Design in Information Flow investigated how principles of emergent design can overcome barriers of computational logic. The arts contain  information structures that are omitted by scientific frameworks; this project identified some that could extend the capabilities of computational modeling. We achieved this by developing new formal representations that could carry new, additional knowledge from neuroscience, virology and microbiology.

These new information structures concerned the interaction among whole systems. Due to the way knowledge is represented in computational systems, it is difficult to model information that is unexpected (outside its reference frameworks), that changes structure (it evolves), or differs in structure (moves among multiple disciplines). We drew from narrative and design to develop representational structures that would support transitional information. The goal was to newly manage the transfer of information across boundaries of context, scale, time and domain.
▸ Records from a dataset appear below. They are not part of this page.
(* ===== verification/ServiceDirectory.v ===== *)
(** * The service directory ([src/core/service_directory.c])

    The typed services a product links in: the checks of one descriptor and of
    its operation table, and the validation of the directory against the product
    and its collection selections.  A table that a descriptor's [operations]
    points to is an argument of the check that reads it; a function pointer is its
    address.  The table of role names is left out. *)

From S2P Require Import Prelude.
From S2P Require Import Buffer.
From S2P Require Import Memory.
From S2P Require Import Provider.
From S2P Require Import CString.
From S2P Require Import Plugin.
From S2P Require Import Registry.

Definition RIBON_SERVICE_DESCRIPTOR_MAGIC : Z := 0x52425356.
Definition RIBON_SERVICE_ABI_VERSION : Z := 4.
Definition RIBON_SERVICE_DIRECTORY_ABI_VERSION : Z := 1.
Definition sizeof_RibonServiceDescriptor : Z := 120.
Definition sizeof_RibonServiceDirectory : Z := 24.

(** ** Roles *)

Definition RIBON_SERVICE_KIND_BOOT_SOURCE : Z := 0.
Definition RIBON_SERVICE_KIND_INACTIVE_SLOT_STORAGE : Z := 1.
Definition RIBON_SERVICE_KIND_STORAGE_FLUSH : Z := 2.
Definition RIBON_SERVICE_KIND_MONOTONIC_TIMER : Z := 3.
Definition RIBON_SERVICE_KIND_WATCHDOG : Z := 4.
Definition RIBON_SERVICE_KIND_RESET : Z := 5.
Definition RIBON_SERVICE_KIND_PERSISTENT_METADATA : Z := 6.
Definition RIBON_SERVICE_KIND_NETWORK_TRANSPORT : Z := 7.
Definition RIBON_SERVICE_KIND_RANDOM_NONCE : Z := 8.
Definition RIBON_SERVICE_KIND_DIAGNOSTIC_SINK : Z := 9.
Definition RIBON_SERVICE_KIND_ENVIRONMENT_QUIESCE : Z := 10.
Definition RIBON_SERVICE_KIND_MACHINE_DESCRIPTION : Z := 11.
Definition RIBON_SERVICE_KIND_PAYLOAD_PLACEMENT : Z := 12.
Definition RIBON_SERVICE_KIND_BOOT_MODULE_BUNDLE : Z := 13.
Definition RIBON_SERVICE_KIND_TERMINAL_IMAGE_LAUNCH : Z := 14.
Definition RIBON_SERVICE_CARDINALITY_AUTHORITY : Z := 0.
Definition RIBON_SERVICE_CARDINALITY_COLLECTION : Z := 1.
Definition RIBON_SERVICE_LIFETIME_BOOT : Z := 0.
Definition RIBON_SERVICE_LIFETIME_PERSISTENT : Z := 2.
From both narrative and design, these new structures were: analogy (connecting similar structures across diverse systems) and abstraction (the aggregation and refinement of structure).

From narrative these new structures were: situations (contexts), governance (the influence of context over its components), transference (carrying structures from one system to another) and retroactive reinterpretation (re-casting information structures based on new conditions).

From design these new structures were: principles of flow (ease of affordance creates faster-flowing channels), entropy (the easiest affordances are preferred when transferring information) and hypersection (the optimal fit between systems in which each compromises least).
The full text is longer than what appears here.